→ Aim of the exercise: Reproduce the entries so that every line matches the original exactly.

• • • • • • •

(* ===== verification/_CoqProject ===== *)
-Q . S2P
Prelude.v
PyStr.v
Json.v
Regex.v
Segmenter.v
Normalizer.v
Fetch.v
Metadata.v
Bilingual.v
Upload.v
Collector.v
Pipeline.v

• • • • • • •

→ Answer for the task:
(* ===== verification/_CoqProject ===== *)
-Q . S2P
Prelude.v
PyStr.v
Json.v
Regex.v
Segmenter.v
Normalizer.v
Fetch.v
Metadata.v
Bilingual.v
Upload.v
Collector.v
Pipeline.v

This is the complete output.